Dvořák’s “New World” symphony was influenced by the African American and Native American music that the Czech composer was introduced to through his Black assistant during his time in New York. When the piece premiered in 1893, the Black spirituals and melodies woven into the score was a radical concept, but it has since become an anthem to the diverse strengths of American multiculturalism.

The 2023-24 opening weekend is a low-key departure from last season’s centennial roll-out with luminary headliner Yefim Bronfman, in Rachmaninoff’s Third.

The 100-year milestone season, which featured superstar guest artists and monumental masterworks across five mainstage venues, drew a 57 percent increase in concert attendance compared to the first post-pandemic season of 2021–22, the symphony said in a press release.

In late August, however, the symphony announced cuts to the 2023-24 season as it confronts “macro- and microeconomic challenges” stemming from the volatile pandemic seasons, which included a consolidation of its classical series concert weekends from 14 to 11 and a reduction of its administrative staff by 15.4 percent.

A variety of factors drove the cutbacks. Gabriel van Aalst, the symphony’s president and CEO since 2016, said in a press release that cuts were proactive to soften the impact of “recent cost increases of almost 30 percent and audience numbers that are only 75 percent of our pre-pandemic seasons.”

Other New Jersey nonprofit arts organizations are feeling the squeeze as well. Last month, the New Jersey State Council on the Arts rolled out a plan aimed at long-term sustainability over the next five years in response to the pandemic’s upheaval. The agency, a division of the New Jersey Department of State, is the largest arts funder in the state.

Many are using this moment to create more sustainable models, and reshape how they support and serve their surrounding communities.

As the New Jersey Symphony enters its 101st season — led by music director Xian Zhang in her eighth season, with a contract extension through 2028 — it remains committed to spotlighting conductors, soloists and repertoire that reflects core values of equity, diversity and inclusion. Modern works by new and often local composers will be staged alongside classic masterworks.

MARIA JARZYNA

AARON DIEHL

Diehl is aware of the challenges artists face as they emerge from the pandemic, though he hasn’t noted much impact in his own circles.

“I think musicians of all stripes have been trying to navigate the post-pandemic environment and I think depending on where you’re at regionally or what stage you are in your career, it’s a complicated environment that we’re all in right now.

“For me, the biggest challenge probably is being able to find effective ways of bringing my music and what I love and what I value to listeners, and hopefully they find value in that.
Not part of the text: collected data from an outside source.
(* ===== verification/Sockets.v ===== *)
(** * Resources a program holds, and the sockets calls it obtains them with

    Held descriptors, blocks and threads, for all components; then the part of
    the sockets API that rpc_server.cpp, zb_rpc/sock.hpp and main.cpp use. *)

From Stdlib Require Import ZArith Lia Strings.String.
From stdpp Require Import base tactics list numbers option gmap countable.
From S2P Require Import Prelude Posix.

(** * Descriptors, blocks and threads a program holds

    [held w] is the set of resources the program has obtained from its
    environment in the world [w] and not given back: open descriptors,
    allocated blocks, running threads, protocol control blocks.  The
    operations that obtain and return them are interfaces of the components;
    the specifications here are what their laws and the theorems about the
    code that uses them are stated with.  A law for an operation on a resource
    asks that the resource is held, so code that uses one after giving it back
    cannot be proved. *)

Inductive res_kind :=
  | KFd
  | KBlock
  | KThread
  | KSem
  | KPcb.

#[export] Instance res_kind_eq_dec : EqDecision res_kind.
Proof. solve_decision. Defined.

Definition res_kind_code (k : res_kind) : Z :=
  match k with KFd => 0 | KBlock => 1 | KThread => 2 | KSem => 3 | KPcb => 4 end.

Definition res_kind_of (z : Z) : res_kind :=
  if z =? 0 then KFd else if z =? 1 then KBlock else if z =? 2 then KThread
  else if z =? 3 then KSem else KPcb.

#[export] Instance res_kind_countable : Countable res_kind.
Proof. apply (inj_countable' res_kind_code res_kind_of). by intros []. Defined.

(** A resource: its kind, and its descriptor number or address. *)
Definition res : Type := res_kind * Z.

Definition Fd (fd : Z) : res := (KFd, fd).
Definition Block (p : Z) : res := (KBlock, p).
Definition Thread (t : Z) : res := (KThread, t).
Definition Sem (m : Z) : res := (KSem, m).
Definition Pcb (p : Z) : res := (KPcb, p).

Class Ledger (W : Type) := held : W -> gset res.

Section Specs.
Context {W : Type} `{Ledger W}.
Implicit Types R : gset res.

(** The program holds exactly [R]. *)
Definition owns R (w : W) : Prop := held w = R.

(** [m] returns with what it was called with. *)
Definition balanced {A} (m : St W A) : Prop := forall R, hoare (owns R) m (fun _ => owns R).

(** The same, when [r] is held. *)
Definition borrows {A} (r : res) (m : St W A) : Prop :=
  forall R, r ∈ R -> hoare (owns R) m (fun _ => owns R).

(** [m] returns a new resource of the kind [k], or fails with a negative
    number ([obtains]) or the null pointer ([allocates]). *)
Definition obtains (k : res_kind) (m : St W Z) : Prop :=
  forall R, hoare (owns R) m (fun n w =>
    (n < 0 /\ owns R w) \/ (0 <= n /\ (k, n) ∉ R /\ owns ({[(k, n)]} ∪ R) w)).

Definition allocates (k : res_kind) (m : St W Z) : Prop :=
  forall R, hoare (owns R) m (fun n w =>
    (n = 0 /\ owns R w) \/ (n <> 0 /\ (k, n) ∉ R /\ owns ({[(k, n)]} ∪ R) w)).

(** [m] gives [r] back. *)
Definition returns {A} (r : res) (m : St W A) : Prop :=
  forall R, r ∈ R -> hoare (owns R) m (fun _ => owns (R ∖ {[r]})).

Lemma balanced_ret {A} (a : A) : balanced (mret a).
Proof. intros R w Hw. exact Hw. Qed.

Lemma balanced_bind {A B} (m : St W A) (k : A -> St W B) :
  balanced m -> (forall a, balanced (k a)) -> balanced (m ≫= k).
Proof. intros Hm Hk R. eapply hoare_bind; [apply Hm|]. intros a. apply Hk. Qed.

Lemma balanced_gets {A} (f : W -> A) : balanced (gets f).
Proof. intros R w Hw. exact Hw. Qed.

Lemma balanced_if {A} (b : bool) (m m' : St W A) :
  balanced m -> balanced m' -> balanced (if b then m else m').
Proof. intros Hm Hm'. destruct b; [exact Hm|exact Hm']. Qed.

Lemma balanced_borrows {A} r (m : St W A) : balanced m -> borrows r m.
Proof. intros Hm R _. apply Hm. Qed.

(** ** Steps of a proof about what a program holds *)

Context {B : Type}.
Implicit Types Q : B -> W -> Prop.

Lemma own_step {A} R Q (m : St W A) (k : A -> St W B) :
  balanced m -> (forall a, hoare (owns R) (k a) Q) -> hoare (owns R) (m ≫= k) Q.
Proof. intros Hm Hk. eapply hoare_bind; [apply Hm|done]. Qed.

Lemma own_use {A} r R Q (m : St W A) (k : A -> St W B) :
  borrows r m -> r ∈ R -> (forall a, hoare (owns R) (k a) Q) -> hoare (owns R) (m ≫= k) Q.
Proof. intros Hm Hr Hk. eapply hoare_bind; [by apply Hm|done]. Qed.

Lemma own_obtain_at kd R Q (m : St W Z) (k : Z -> St W B) :
  hoare (owns R) m (fun n w =>
    (n < 0 /\ owns R w) \/ (0 <= n /\ (kd, n) ∉ R /\ owns ({[(kd, n)]} ∪ R) w)) ->
  (forall n, n < 0 -> hoare (owns R) (k n) Q) ->
  (forall n, 0 <= n -> (kd, n) ∉ R -> hoare (owns ({[(kd, n)]} ∪ R)) (k n) Q) ->
  hoare (owns R) (m ≫= k) Q.
Proof.
  intros Hm Hf Hs. eapply hoare_bind; [apply Hm|]. cbn.
  intros n w [[Hn Hw]|(Hn & Hni & Hw)]; [by apply Hf|by apply Hs].
Qed.

Lemma own_obtain kd R Q (m : St W Z) (k : Z -> St W B) :
  obtains kd m ->
  (forall n, n < 0 -> hoare (owns R) (k n) Q) ->
  (forall n, 0 <= n -> (kd, n) ∉ R -> hoare (owns ({[(kd, n)]} ∪ R)) (k n) Q) ->
  hoare (owns R) (m ≫= k) Q.
Proof. intros Hm. apply own_obtain_at, Hm. Qed.

Lemma own_alloc kd R Q (m : St W Z) (k : Z -> St W B) :
  allocates kd m ->
  hoare (owns R) (k 0) Q ->
  (forall n, n <> 0 -> (kd, n) ∉ R -> hoare (owns ({[(kd, n)]} ∪ R)) (k n) Q) ->
  hoare (owns R) (m ≫= k) Q.
Proof.
  intros Hm Hf Hs. eapply hoare_bind; [apply Hm|]. cbn.
  intros n w [[-> Hw]|(Hn & Hni & Hw)]; [by apply Hf|by apply Hs].
Qed.

Lemma own_return {A} r R Q (m : St W A) (k : A -> St W B) :
  returns r m -> r ∉ R -> (forall a, hoare (owns R) (k a) Q) ->
  hoare (owns ({[r]} ∪ R)) (m ≫= k) Q.
Proof.
  intros Hm Hr Hk. eapply hoare_bind; [apply Hm; set_solver|]. intros a w Hw.
  apply Hk. unfold owns in *. set_solver.
Qed.

Lemma own_ret R Q (b : B) : (forall w, owns R w -> Q b w) -> hoare (owns R) (mret b) Q.
Proof. intros HQ w Hw. by apply HQ. Qed.

Lemma own_gets {A} R Q (f : W -> A) (k : A -> St W B) :
  (forall a, hoare (owns R) (k a) Q) -> hoare (owns R) (gets f ≫= k) Q.
Proof. intros Hk w Hw. by apply Hk. Qed.

Lemma own_assoc {A C} R Q (m : St W A) (f : A -> St W C) (k : C -> St W B) :
  hoare (owns R) (m ≫= fun a => f a ≫= k) Q -> hoare (owns R) ((m ≫= f) ≫= k) Q.
Proof.
  intros Hm w Hw. specialize (Hm w Hw). unfold mbind, St_bind in *. by destruct (m w).
Qed.

Lemma own_ret_bind {A} R Q (a : A) (k : A -> St W B) :
  hoare (owns R) (k a) Q -> hoare (owns R) (mret a ≫= k) Q.
Proof. done. Qed.

Lemma own_if R Q (b : bool) (m m' : St W B) :
  (b = true -> hoare (owns R) m Q) -> (b = false -> hoare (owns R) m' Q) ->
  hoare (owns R) (if b then m else m') Q.
Proof. destruct b; auto. Qed.
End Specs.

Lemma hoare_owns_balanced {W A} `{Ledger W} (m : St W A) :
  (forall R, hoare (owns R) m (fun _ => owns R)) -> balanced m.
Proof. done. Qed.

(** The facts about which operations are [balanced] and which [borrow] are
    hints of [own]. *)
Create HintDb own discriminated.
#[export] Hint Resolve balanced_ret balanced_gets balanced_if : own.
#[export] Hint Extern 1 (balanced (_ ≫= _)) => apply balanced_bind; [|intros ?] : own.

(** Walks through a program, closing the steps the laws in [own] cover. *)
Ltac own_step1 :=
  match goal with
  | |- hoare (owns _) (mret _) _ => apply own_ret; intros
  | |- hoare (owns _) (gets _ ≫= _) _ => apply own_gets; intros
  | |- hoare (owns _) (mret _ ≫= _) _ => apply own_ret_bind
  | |- hoare (owns _) ((_ ≫= _) ≫= _) _ => apply own_assoc
  | |- hoare (owns _) (if _ then _ else _) _ => apply own_if; intros
  | |- hoare (owns _) ((if ?b then _ else _) ≫= _) _ => destruct b eqn:?
  | |- hoare (owns _) (match ?x with Some _ => _ | None => _ end) _ => destruct x eqn:?
  | |- hoare (owns _) (_ ≫= _) _ =>
      first
        [ eapply own_step; [solve [eauto 3 with own]|intros ?]
        | eapply own_use; [solve [eauto 3 with own]|set_solver|intros ?]
        | eapply own_return; [solve [eauto 3 with own]|set_solver|intros ?]
        | eapply own_obtain; [solve [eauto 3 with own]|intros ? ?|intros ? ? ?]
        | eapply own_alloc; [solve [eauto 3 with own]| |intros ? ? ?] ]
  end.

Ltac own_steps := repeat own_step1.

(** * Sockets: the calls of rpc_server.cpp, zb_rpc/sock.hpp and main.cpp

    [Sockets W] is the part of the sockets API the three files use, each call
    a state transition that returns what the C function returns; [errno] is a
    component of the world.  [SocketLaws] is what they rely on: descriptors
    come from [socket] and [accept] and are given back by [close]. *)

Definition EINPROGRESS : Z := 115.
Definition INADDR_ANY : Z := 0.
Definition IPPROTO_IP : Z := 0.
Definition IPPROTO_TCP : Z := 6.
Definition SHUT_RDWR : Z := 2.

(** [sin_family] is [AF_INET] throughout; [sin_addr] is in network order, as
    [inet_pton] stores it. *)
Record sockaddr_in := MkSockaddr { sin_port : Z; sin_addr : Z }.

Inductive sockopt :=
  | SO_REUSEADDR (on : Z)
  | SO_RCVTIMEO (sec usec : Z)
  | SO_SNDTIMEO (sec usec : Z).

Class Sockets (W : Type) := {
  (** [socket(AF_INET, SOCK_STREAM, protocol)] *)
  sys_socket : Z -> St W Z;
  sys_setsockopt : Z -> sockopt -> St W Z;
  sys_bind : Z -> sockaddr_in -> St W Z;
  sys_listen : Z -> Z -> St W Z;
  (** The peer's address is only logged. *)
  sys_accept : Z -> St W Z;
  sys_connect : Z -> sockaddr_in -> St W Z;
  sys_shutdown : Z -> Z -> St W Z;
  sys_close : Z -> St W Z;
  errno : W -> Z;
  (** [None] is any result but 1. *)
  inet_pton : string -> option Z;
  htons : Z -> Z;
  htonl : Z -> Z
}.

Class SocketLaws (W : Type) `{Sockets W, Ledger W} : Prop := {
  socket_obtains p : obtains KFd (sys_socket p);
  accept_obtains l R :
    Fd l ∈ R -> hoare (owns R) (sys_accept l) (fun n w =>
      (n < 0 /\ owns R w) \/ (0 <= n /\ Fd n ∉ R /\ owns ({[Fd n]} ∪ R) w));
  setsockopt_borrows fd o : borrows (Fd fd) (sys_setsockopt fd o);
  bind_borrows fd a : borrows (Fd fd) (sys_bind fd a);
  listen_borrows fd n : borrows (Fd fd) (sys_listen fd n);
  connect_borrows fd a : borrows (Fd fd) (sys_connect fd a);
  shutdown_borrows fd how : borrows (Fd fd) (sys_shutdown fd how);
  close_returns fd : returns (Fd fd) (sys_close fd)
}.

#[export] Hint Resolve socket_obtains setsockopt_borrows bind_borrows listen_borrows
  connect_borrows shutdown_borrows close_returns : own.

Section Host.
Context {W : Type} `{Sockets W}.

(** ** zb_rpc/include/zb_rpc/sock.hpp *)

Definition rpc_listen (host : string) (port : Z) : St W Z :=
  fd ← sys_socket 0;
  if fd <? 0 then mret (-1)
  else
    sys_setsockopt fd (SO_REUSEADDR 1);;
    match inet_pton host with
    | None => sys_close fd;; mret (-1)
    | Some a =>
        r ← sys_bind fd (MkSockaddr (htons port) a);
        if r <? 0 then sys_close fd;; mret (-1)
        else
          r ← sys_listen fd 1;
          if r <? 0 then sys_close fd;; mret (-1)
          else mret fd
    end.

Definition rpc_accept (listen_fd : Z) : St W Z :=
  fd ← sys_accept listen_fd;
  mret fd.

Definition rpc_connect (host : string) (port : Z) : St W Z :=
  fd ← sys_socket 0;
  if fd <? 0 then mret (-1)
  else
    match inet_pton host with
    | None => sys_close fd;; mret (-1)
    | Some a =>
        r ← sys_connect fd (MkSockaddr (htons port) a);
        if r <? 0 then sys_close fd;; mret (-1)
        else mret fd
    end.

(** ** [set_listener_timeout] and [create_listener] of rpc_server.cpp *)

Definition k_socket_poll_seconds : Z := 1.

Definition set_listener_timeout (socket_fd : Z) : St W unit :=
  sys_setsockopt socket_fd (SO_RCVTIMEO k_socket_poll_seconds 0);;
  sys_setsockopt socket_fd (SO_SNDTIMEO k_socket_poll_seconds 0);;
  mret tt.

(** [port] is [CONFIG_PPP_TCP_SERVER_PORT]; the second operand of [||] is
    only evaluated when [bind] succeeded. *)
Definition create_listener (port : Z) : St W Z :=
  let address := MkSockaddr (htons port) (htonl INADDR_ANY) in
  listener ← sys_socket IPPROTO_IP;
  if listener <? 0 then mret (-1)
  else
    sys_setsockopt listener (SO_REUSEADDR 1);;
    set_listener_timeout listener;;
    r ← sys_bind listener address;
    failed ← (if negb (r =? 0) then mret true
              else r ← sys_listen listener 1; mret (negb (r =? 0)));
    if (failed : bool) then sys_close listener;; mret (-1)
    else mret listener.

Section Laws.
Context `{Ledger W, !SocketLaws W}.

Lemma set_listener_timeout_borrows fd : borrows (Fd fd) (set_listener_timeout fd).
Proof. intros R HR. unfold set_listener_timeout. by own_steps. Qed.

(** Each of the three returns a descriptor it opened or -1, and then has
    closed what it opened. *)
Lemma create_listener_obtains port : obtains KFd (create_listener port).
Proof.
  intros R. unfold create_listener. cbv zeta. pose proof set_listener_timeout_borrows.
  own_steps; cbn; auto with lia.
Qed.

Lemma rpc_listen_obtains host port : obtains KFd (rpc_listen host port).
Proof.
  intros R. unfold rpc_listen. destruct (inet_pton host); own_steps; cbn; auto with lia.
Qed.

Lemma rpc_connect_obtains host port : obtains KFd (rpc_connect host port).
Proof.
  intros R. unfold rpc_connect. destruct (inet_pton host); own_steps; cbn; auto with lia.
Qed.

Lemma rpc_accept_obtains l R :
  Fd l ∈ R -> hoare (owns R) (rpc_accept l) (fun n w =>
    (n < 0 /\ owns R w) \/ (0 <= n /\ Fd n ∉ R /\ owns ({[Fd n]} ∪ R) w)).
Proof.
  intros Hl. eapply hoare_bind; [by apply accept_obtains|]. intros n w Hw. exact Hw.
Qed.
End Laws.
End Host.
That’s why it’s a privilege to have the opportunity to play with the New Jersey Symphony at NJPAC and to have that opportunity to bring the music that I love to listeners in New Jersey.”

The New Jersey Symphony and guest pianist Aaron Diehl will perform at Prudential Hall at NJPAC in Newark, Oct. 14 at 8 p.m.; and the State Theatre in New Brunswick, Oct. 15 at 3 p.m. Visit njsymphony.com.